Action item –
Where does the string "hour" appear? Copy every line of the entries below that holds it.

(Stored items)
★ ★ ★ ★ ★
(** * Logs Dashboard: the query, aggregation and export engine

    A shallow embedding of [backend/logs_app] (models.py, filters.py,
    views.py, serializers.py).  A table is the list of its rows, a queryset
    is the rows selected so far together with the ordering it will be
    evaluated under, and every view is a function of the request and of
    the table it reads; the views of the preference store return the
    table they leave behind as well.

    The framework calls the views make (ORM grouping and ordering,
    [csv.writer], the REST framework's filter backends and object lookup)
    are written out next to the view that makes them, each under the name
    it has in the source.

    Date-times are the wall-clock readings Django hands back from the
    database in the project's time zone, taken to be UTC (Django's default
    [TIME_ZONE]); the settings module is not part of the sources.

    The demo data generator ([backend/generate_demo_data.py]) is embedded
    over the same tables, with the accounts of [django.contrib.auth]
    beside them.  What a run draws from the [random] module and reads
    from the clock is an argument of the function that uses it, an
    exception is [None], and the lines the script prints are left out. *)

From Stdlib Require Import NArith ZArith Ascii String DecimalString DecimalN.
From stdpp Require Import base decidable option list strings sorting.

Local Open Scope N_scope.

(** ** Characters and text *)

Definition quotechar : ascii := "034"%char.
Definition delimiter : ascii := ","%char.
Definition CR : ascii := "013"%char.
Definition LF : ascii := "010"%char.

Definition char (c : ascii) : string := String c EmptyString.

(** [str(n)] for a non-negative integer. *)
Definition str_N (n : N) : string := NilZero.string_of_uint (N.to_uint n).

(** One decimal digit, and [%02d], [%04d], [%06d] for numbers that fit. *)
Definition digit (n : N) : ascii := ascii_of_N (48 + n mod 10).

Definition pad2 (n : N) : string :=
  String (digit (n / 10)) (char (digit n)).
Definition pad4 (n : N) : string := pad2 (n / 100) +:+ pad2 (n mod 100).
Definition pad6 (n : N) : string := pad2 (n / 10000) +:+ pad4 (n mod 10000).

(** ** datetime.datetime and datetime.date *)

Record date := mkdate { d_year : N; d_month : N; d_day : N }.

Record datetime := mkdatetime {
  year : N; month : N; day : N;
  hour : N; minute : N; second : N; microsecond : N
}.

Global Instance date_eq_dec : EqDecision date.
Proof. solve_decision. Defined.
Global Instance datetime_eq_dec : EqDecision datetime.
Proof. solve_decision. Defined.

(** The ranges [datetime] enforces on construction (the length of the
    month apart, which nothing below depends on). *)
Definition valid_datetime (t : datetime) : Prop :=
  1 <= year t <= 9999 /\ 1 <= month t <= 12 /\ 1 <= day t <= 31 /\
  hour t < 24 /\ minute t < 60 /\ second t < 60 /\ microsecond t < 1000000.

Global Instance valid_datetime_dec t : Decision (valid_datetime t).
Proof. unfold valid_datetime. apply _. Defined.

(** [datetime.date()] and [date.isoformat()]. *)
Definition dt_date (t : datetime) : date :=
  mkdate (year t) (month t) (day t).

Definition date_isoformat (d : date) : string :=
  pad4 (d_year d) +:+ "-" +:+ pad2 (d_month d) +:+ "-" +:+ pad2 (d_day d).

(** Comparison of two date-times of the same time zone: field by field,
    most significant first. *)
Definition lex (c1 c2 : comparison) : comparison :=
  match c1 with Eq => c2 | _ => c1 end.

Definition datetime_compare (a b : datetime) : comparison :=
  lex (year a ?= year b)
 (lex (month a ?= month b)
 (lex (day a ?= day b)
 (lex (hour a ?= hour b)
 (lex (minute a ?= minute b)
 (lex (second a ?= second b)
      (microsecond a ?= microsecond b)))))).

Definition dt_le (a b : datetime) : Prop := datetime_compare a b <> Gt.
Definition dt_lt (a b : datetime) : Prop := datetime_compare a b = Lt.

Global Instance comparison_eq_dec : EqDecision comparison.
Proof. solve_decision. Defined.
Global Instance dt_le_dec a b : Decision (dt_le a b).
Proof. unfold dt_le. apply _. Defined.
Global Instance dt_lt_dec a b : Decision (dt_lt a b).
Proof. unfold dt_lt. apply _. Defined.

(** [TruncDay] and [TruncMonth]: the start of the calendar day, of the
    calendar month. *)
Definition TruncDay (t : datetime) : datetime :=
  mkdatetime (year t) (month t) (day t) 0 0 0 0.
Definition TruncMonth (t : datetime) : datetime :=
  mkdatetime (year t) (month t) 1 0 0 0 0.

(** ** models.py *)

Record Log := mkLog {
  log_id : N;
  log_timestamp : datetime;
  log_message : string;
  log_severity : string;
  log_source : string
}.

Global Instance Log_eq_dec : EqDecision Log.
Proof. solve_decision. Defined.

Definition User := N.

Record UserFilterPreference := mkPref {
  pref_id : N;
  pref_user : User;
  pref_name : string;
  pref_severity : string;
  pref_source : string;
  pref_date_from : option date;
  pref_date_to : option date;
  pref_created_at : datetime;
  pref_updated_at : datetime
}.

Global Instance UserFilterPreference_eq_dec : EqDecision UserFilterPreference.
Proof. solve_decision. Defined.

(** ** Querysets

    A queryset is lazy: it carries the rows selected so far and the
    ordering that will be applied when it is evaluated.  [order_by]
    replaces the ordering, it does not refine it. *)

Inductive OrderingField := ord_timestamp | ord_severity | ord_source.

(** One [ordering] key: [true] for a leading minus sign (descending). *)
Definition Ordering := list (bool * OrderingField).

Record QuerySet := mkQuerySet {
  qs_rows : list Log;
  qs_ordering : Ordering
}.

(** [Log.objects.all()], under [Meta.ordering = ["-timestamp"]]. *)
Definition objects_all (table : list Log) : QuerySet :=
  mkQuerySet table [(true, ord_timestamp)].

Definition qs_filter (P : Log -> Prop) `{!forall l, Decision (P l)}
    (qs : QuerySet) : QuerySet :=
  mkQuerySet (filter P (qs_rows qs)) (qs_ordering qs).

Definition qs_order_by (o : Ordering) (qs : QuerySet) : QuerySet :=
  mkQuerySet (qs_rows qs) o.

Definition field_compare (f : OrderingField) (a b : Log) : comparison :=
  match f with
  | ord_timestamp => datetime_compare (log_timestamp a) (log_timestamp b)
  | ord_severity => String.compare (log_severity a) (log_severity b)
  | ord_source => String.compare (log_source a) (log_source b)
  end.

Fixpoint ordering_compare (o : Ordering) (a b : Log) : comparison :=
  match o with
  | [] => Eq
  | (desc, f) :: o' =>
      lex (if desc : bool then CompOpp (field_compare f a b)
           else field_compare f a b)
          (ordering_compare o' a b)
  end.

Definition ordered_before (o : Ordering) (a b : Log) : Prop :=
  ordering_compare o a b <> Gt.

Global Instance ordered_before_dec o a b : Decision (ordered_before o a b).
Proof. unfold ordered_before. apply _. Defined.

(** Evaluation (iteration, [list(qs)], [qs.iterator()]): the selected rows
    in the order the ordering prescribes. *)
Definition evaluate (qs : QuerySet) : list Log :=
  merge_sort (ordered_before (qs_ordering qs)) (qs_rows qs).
★ ★ ★ ★ ★
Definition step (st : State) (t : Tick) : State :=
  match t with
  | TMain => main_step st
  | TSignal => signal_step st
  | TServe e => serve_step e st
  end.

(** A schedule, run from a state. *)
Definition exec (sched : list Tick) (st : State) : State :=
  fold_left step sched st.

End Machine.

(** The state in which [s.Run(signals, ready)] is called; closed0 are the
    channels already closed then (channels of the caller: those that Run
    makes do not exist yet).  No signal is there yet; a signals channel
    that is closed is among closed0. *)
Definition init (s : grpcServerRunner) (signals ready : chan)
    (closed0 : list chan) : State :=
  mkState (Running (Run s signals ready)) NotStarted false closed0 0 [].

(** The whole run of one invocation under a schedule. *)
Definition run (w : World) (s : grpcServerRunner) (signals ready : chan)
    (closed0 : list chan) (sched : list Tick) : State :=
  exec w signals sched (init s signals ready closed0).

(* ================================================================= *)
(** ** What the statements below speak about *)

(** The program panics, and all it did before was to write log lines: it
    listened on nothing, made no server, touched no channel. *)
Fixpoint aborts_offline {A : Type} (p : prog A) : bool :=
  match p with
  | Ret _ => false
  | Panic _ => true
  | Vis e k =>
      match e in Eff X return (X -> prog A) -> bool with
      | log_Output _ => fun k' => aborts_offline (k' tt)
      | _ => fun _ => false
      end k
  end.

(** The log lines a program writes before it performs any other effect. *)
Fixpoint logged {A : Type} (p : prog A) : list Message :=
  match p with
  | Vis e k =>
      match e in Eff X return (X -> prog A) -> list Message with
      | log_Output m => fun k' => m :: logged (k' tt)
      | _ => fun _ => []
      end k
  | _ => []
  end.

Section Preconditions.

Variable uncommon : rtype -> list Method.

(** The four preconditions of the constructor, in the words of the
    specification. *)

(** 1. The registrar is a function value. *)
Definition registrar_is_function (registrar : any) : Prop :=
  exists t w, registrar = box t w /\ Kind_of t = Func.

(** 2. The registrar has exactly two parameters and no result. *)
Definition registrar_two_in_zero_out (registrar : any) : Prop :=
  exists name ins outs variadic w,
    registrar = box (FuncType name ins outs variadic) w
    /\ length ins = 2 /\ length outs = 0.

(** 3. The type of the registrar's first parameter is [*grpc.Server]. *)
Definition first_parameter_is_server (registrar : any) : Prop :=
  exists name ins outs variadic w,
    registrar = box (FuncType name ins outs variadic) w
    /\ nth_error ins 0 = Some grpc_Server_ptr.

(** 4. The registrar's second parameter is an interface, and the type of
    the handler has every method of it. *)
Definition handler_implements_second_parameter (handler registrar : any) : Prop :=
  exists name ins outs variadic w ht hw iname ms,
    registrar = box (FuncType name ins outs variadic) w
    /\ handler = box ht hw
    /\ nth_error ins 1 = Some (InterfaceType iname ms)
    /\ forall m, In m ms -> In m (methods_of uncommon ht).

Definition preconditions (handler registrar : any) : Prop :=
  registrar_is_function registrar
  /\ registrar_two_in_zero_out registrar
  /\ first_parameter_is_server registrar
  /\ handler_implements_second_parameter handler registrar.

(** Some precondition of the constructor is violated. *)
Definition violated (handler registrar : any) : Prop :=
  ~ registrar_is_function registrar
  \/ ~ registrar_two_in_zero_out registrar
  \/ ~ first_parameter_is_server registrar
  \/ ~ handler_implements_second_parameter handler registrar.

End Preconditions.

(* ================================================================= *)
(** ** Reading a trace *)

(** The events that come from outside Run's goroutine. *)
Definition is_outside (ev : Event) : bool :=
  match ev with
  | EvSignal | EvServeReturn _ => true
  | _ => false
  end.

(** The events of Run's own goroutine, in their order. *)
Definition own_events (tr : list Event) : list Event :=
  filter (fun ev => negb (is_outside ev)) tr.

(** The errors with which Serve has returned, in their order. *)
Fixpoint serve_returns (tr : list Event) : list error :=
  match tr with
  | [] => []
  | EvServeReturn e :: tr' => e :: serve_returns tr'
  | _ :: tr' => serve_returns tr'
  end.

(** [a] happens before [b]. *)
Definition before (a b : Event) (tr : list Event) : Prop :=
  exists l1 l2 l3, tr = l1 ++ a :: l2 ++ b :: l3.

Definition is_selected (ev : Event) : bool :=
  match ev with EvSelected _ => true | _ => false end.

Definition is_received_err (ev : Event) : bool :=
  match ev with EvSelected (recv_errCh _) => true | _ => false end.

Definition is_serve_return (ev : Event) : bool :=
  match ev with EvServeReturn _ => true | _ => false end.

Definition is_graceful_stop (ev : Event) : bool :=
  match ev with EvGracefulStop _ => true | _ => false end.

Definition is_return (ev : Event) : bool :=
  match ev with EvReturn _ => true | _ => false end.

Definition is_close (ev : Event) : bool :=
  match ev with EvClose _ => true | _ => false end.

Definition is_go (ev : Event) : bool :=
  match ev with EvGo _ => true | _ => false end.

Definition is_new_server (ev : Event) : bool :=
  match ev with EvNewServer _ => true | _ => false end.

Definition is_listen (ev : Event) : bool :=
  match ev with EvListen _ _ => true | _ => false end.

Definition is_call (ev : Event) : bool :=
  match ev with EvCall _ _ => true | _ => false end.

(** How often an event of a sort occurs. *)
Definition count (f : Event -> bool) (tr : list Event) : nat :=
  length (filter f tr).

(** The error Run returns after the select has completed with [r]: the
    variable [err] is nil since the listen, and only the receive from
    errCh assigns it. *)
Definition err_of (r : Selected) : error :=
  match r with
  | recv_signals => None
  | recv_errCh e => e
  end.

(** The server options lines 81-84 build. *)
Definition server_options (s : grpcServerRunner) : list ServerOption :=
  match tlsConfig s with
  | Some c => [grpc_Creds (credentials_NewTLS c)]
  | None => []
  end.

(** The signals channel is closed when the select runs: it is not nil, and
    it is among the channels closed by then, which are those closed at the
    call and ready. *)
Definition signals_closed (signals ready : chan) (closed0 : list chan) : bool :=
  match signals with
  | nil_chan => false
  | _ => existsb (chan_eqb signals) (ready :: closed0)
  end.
★ ★ ★ ★ ★
Task solution –
  hour : N; minute : N; second : N; microsecond : N
  hour t < 24 /\ minute t < 60 /\ second t < 60 /\ microsecond t < 1000000.
 (lex (hour a ?= hour b)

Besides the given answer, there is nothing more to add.